Para externar uma pseudo normalidade, vejo alguns argumentos mostrando que se morre muito mais de outras doenças do que propriamente do vírus. Mas acho, também, que ninguém ficou preso tanto tempo em suas casas, em um isolamento, por causa das doenças que mais “matam”. Transformando essa coisa terrível em uma terrível competição.

Será que para evitar todas as doenças no top dez das mortes, caso o isolamento fosse aconselhável, as pessoas seguiriam a receita?

Fico imaginando, que a pouca importância que a metade da população dá ao combate contra o coronavírus não estará, também, no trato das outras doenças. Considerando a desigualdade que não permite, a todos, o isolamento em condições iguais.

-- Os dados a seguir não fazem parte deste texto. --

(** Where [write_and_backup] puts the copy of the ledger, and the row of
    the experiment. *)
Definition backup_fpath (record_file : string) : string :=
  Os.join (result_dir paths) ("cp_" +:+ Os.basename record_file).
Definition row_fpath (mypath : pyval) (record_file : string) : string :=
  Os.join (id_dir paths mypath) (Os.basename record_file).

(** The loss logs of an experiment. *)
Definition loss_logs (mypath : pyval) : list string :=
  loss_fpath paths mypath <$> ["train"; "valid"; "test"].

(** From [w] to [w'] files were at most created, and only among [created]:
    every file of [w] is in [w'] with the text it had, and nothing else
    than files has changed. *)
Definition only_creates (created : list string) (w w' : world) : Prop :=
  (forall p c, w_files w !! p = Some c -> w_files w' !! p = Some c)
  /\ (forall p, p ∉ created -> w_files w' !! p = w_files w !! p)
  /\ w_dirs w' = w_dirs w /\ w_heap w' = w_heap w /\ w_clock w' = w_clock w
  /\ w_reads w' = w_reads w /\ w_seff w' = w_seff w /\ w_stdout w' = w_stdout w.

(** The computation leaves the world as it is. *)
Definition reads_only {A} (m : M A) : Prop := forall w, (m w).2 = w.

End FilesVocabulary.

(** ** Columns *)

Section ColumnsVocabulary.

(** What [correct_type] makes of one column: a column whose last value is
    an [int] goes through [astype('Int64')], any other stays. *)
Definition corrected_column (c : string * Series) : result (string * Series) :=
  last ← Pandas.last_item (s_vals c.2);
  if decide (py_type last = TInt)
  then col' ← Pandas.astype_Int64 c.2; mret (c.1, col')
  else mret c.

(** The names of the columns, in order. *)
Definition columns (df : DataFrame) : list string := (df_cols df).*1.

End ColumnsVocabulary.

(** ** Rows that are still running *)

Section RunningVocabulary.
Import Examples.

(** A row that [fill_running] passes over: the test of its state returns
    false, or it returns true and the row has no outfile name. *)
Definition passed_over (df : DataFrame) (label : Z) : Prop :=
  row_is_open df label = Ok false
  \/ (row_is_open df label = Ok true
      /\ forall t, Pandas.at_get df "outfile" label <> Ok (PyStr t)).

(** A state that has a truth value when it is compared: neither [pd.NA]
    nor an array. *)
Definition comparable (v : pyval) : Prop :=
  match v with
  | PdNA | NdArray _ => False
  | _ => True
  end.

(** A cluster where [seff] answers the same two lines for every job. *)
Definition cluster : world :=
  mk_world ∅ ∅ ∅ (w_clock blank) 0
           (fun _ => ["State: COMPLETED (exit code 0)" +:+ String Csv.LF "";
                      "CPU Utilized: 00:10:00" +:+ String Csv.LF ""]) [].

(** Two experiments that are over and one that the ledger shows as
    running. *)
Definition two_over_one_running : DataFrame :=
  mk_df [0; 1; 2]
    [("ID", mk_series DInt64 [PyInt 1; PyInt 2; PyInt 3]);
     ("State", mk_series DObject [PyStr "COMPLETED"; PyStr "FAILED"; PyStr "RUNNING"]);
     ("outfile", mk_series DObject [PyStr "slurm-11.out"; PyStr "slurm-12.out";
                                    PyStr "slurm-13.out"])].

(** An experiment that is over and one whose state is [pd.NA]. *)
Definition state_unknown : DataFrame :=
  mk_df [0; 1]
    [("ID", mk_series DInt64 [PyInt 1; PyInt 2]);
     ("State", mk_series DObject [PyStr "COMPLETED"; PdNA]);
     ("outfile", mk_series DObject [PyStr "slurm-11.out"; PyStr "slurm-12.out"])].

Definition two_over : DataFrame :=
  mk_df [0; 1]
    [("ID", mk_series DInt64 [PyInt 1; PyInt 2]);
     ("State", mk_series DObject [PyStr "COMPLETED"; PyStr "FAILED"]);
     ("outfile", mk_series DObject [PyStr "slurm-11.out"; PyStr "slurm-12.out"])].

End RunningVocabulary.

(** ** Names of output files *)

Section NamesVocabulary.

(** A row that [fill_running] looks into: it has no state, or its state
    is missing or [RUNNING]. *)
Definition looked_into (df : DataFrame) (label : Z) : Prop :=
  Pandas.assoc "State" (df_cols df) = None
  \/ exists s v, Pandas.assoc "State" (df_cols df) = Some s
                 /\ Pandas.at_get df "State" label = Ok v /\ state_is_open s v = Ok true.

(** The text has neither a hyphen nor an underscore. *)
Definition plain (s : string) : Prop :=
  contains_char "-" s = false /\ contains_char "_" s = false.

End NamesVocabulary.

(** ** Integer log values *)

Section LogIntVocabulary.

(** A table where the column [epochs] holds a word written by another
    experiment. *)
Definition word_above : DataFrame :=
  mk_df [0; 1]
    [("ID", mk_series DInt64 [PyInt 1; PyInt 2]);
     ("epochs", mk_series DObject [PyStr "many"; NaN])].

(** A table where the column [epochs] holds a number and a gap. *)
Definition gap_below : DataFrame :=
  mk_df [0; 1]
    [("ID", mk_series DInt64 [PyInt 1; PyInt 2]);
     ("epochs", mk_series DFloat64 [PyFloat (FDec 30 0); NaN])].

End LogIntVocabulary.

(** ** The time a monitor takes *)

Section MonitorVocabulary.
Import Telemetry.

(** From [s] to [s'] the monitor has slept [n] seconds at most, and what
    the tracking service had taken it still has. *)
Definition within (n : nat) (s s' : state) : Prop :=
  (slept s <= slept s' <= slept s + n)%nat /\ tracked s `suffix_of` tracked s'.

End MonitorVocabulary.

(** ** Trained models *)

Section ModelsVocabulary.
Import Examples.

Variable paths : PathProvider.

(** The model and the metrics files of an experiment. *)
Definition model_files (mypath : pyval) : list string :=
  model_fpath paths mypath :: (metrics_fpath paths mypath <$> ["train"; "valid"; "test"]).

(** Every value of the column is a number: none is missing. *)
Definition all_numbers (col : Series) : Prop :=
  Forall (fun v => is_Some (Pandas.as_number v)) (s_vals col).

End ModelsVocabulary.

Section ModelsExamples.
Import Examples.

(** Experiment 1 has a model and its train metrics only. *)
Definition half_trained : world :=
  with_file "results/ex1/model.pt" "weights"
    (with_file "results/ex1/train_metrics.csv" (text ["ave_tr_loss"; "0.9"; "0.4"]) blank).

End ModelsExamples.

(** ** Stamps *)

Section StampsVocabulary.
Import DateTime.

(** A date whose year has four digits, and a time of day. *)
Definition four_digit_date (t : datetime) : Prop :=
  1000 <= year t <= 9999 /\ 1 <= month t <= 12
  /\ 1 <= day t <= Clock.days_in_month (year t) (month t).
(** The loop, started from a map, yields a map unless some key has no
    value; each key of the parameters holds the inference of its first
    value, every other key is unchanged. *)
Lemma ParseQuery_loop (q0 : gmap string any)
    (params : gmap string (list string)) :
  (∀ key values, params !! key = Some values → values ≠ []) →
  ∃ q, map_fold ParseQuery_iter (Some q0) params = Some q ∧
       ∀ key, q !! key =
              match params !! key with
              | Some values => inferValue <$> values !! 0%nat
              | None => q0 !! key
              end.
Proof.
  revert params.
  apply (map_fold_weak_ind (fun acc params =>
    (∀ key values, params !! key = Some values → values ≠ []) →
    ∃ q, acc = Some q ∧
         ∀ key, q !! key =
                match params !! key with
                | Some values => inferValue <$> values !! 0%nat
                | None => q0 !! key
                end)).
  - intros _. exists q0. split; [done|]. intros key.
    by rewrite lookup_empty.
  - intros k values params acc Hk IH Hne.
    destruct IH as (q & -> & Hq).
    { intros key vs Hvs. apply (Hne key).
      rewrite lookup_insert_ne; [done|]. intros ->. congruence. }
    destruct values as [|value rest].
    { exfalso. apply (Hne k []); [|done]. by rewrite lookup_insert_eq. }
    eexists. split; [reflexivity|]. intros key.
    destruct (decide (k = key)) as [->|Hkk].
    + by rewrite !lookup_insert_eq.
    + rewrite !lookup_insert_ne by done. apply Hq.
Qed.

(** [ParseQuery] always returns, and this is what it leaves in
    [r.Query]. *)
Lemma ParseQuery_spec (r : Request) (req : http_Request) :
  ∃ q, ParseQuery r req = Some {| Query := Some q |} ∧
       ∀ key, q !! key =
              match url.values_of key (url.pairs (URL req)) with
              | value :: _ => Some (inferValue value)
              | [] => Query_lookup r key
              end.
Proof.
  unfold ParseQuery.
  destruct (ParseQuery_loop
              (match Query r with None => ∅ | Some q => q end)
              (url.Query (URL req))) as (q & Hfold & Hq).
  { intros key values Hv ->.
    by destruct (Query_values_nonempty _ _ _ Hv) as (? & ? & ?). }
  exists q. rewrite Hfold. split; [done|]. intros key.
  rewrite Hq, Query_lookup_values. unfold Query_lookup.
  destruct (url.values_of key (url.pairs (URL req))); [|done].
  destruct (Query r); [done|]. by rewrite lookup_empty.
Qed.

End ParseQuery_facts.


(** Closes a goal by evaluating both sides. *)
Ltac by_evaluation := vm_compute; reflexivity.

Praticar exercícios, ter uma boa alimentação, cuidar do meio ambiente, lutar a favor da educação para todos, de forma que o convívio humano seja melhor, equivale à mesma utilidade de usar máscaras. Ou somos todos, no fundo, um bando de mascarados?

Comparar outros motivos de óbitos, como forma de menosprezar as mortes pelo coronavírus, é o mesmo que retirar o bode da sala, no caso as estatísticas, transformando uma doença desconhecida em uma gripezinha.

O problema é a economia, estúpido!

Tudo se resume ao dinheiro. Ninguém está preocupado em salvar o humano, mas o material. É evidente que a pobreza aumentou, a concentração também, justamente pela ausência da circulação do dinheiro na economia. E a concentração vem do fato de que aqueles que detém a renda de uma forma mais resistente não vai ao mercado gastar, e deixando de circular o dinheiro ele segue acumulando nos bancos. Essa é a razão da concentração da renda. Se você tem uma renda assim, percebe que está acumulando dinheiro.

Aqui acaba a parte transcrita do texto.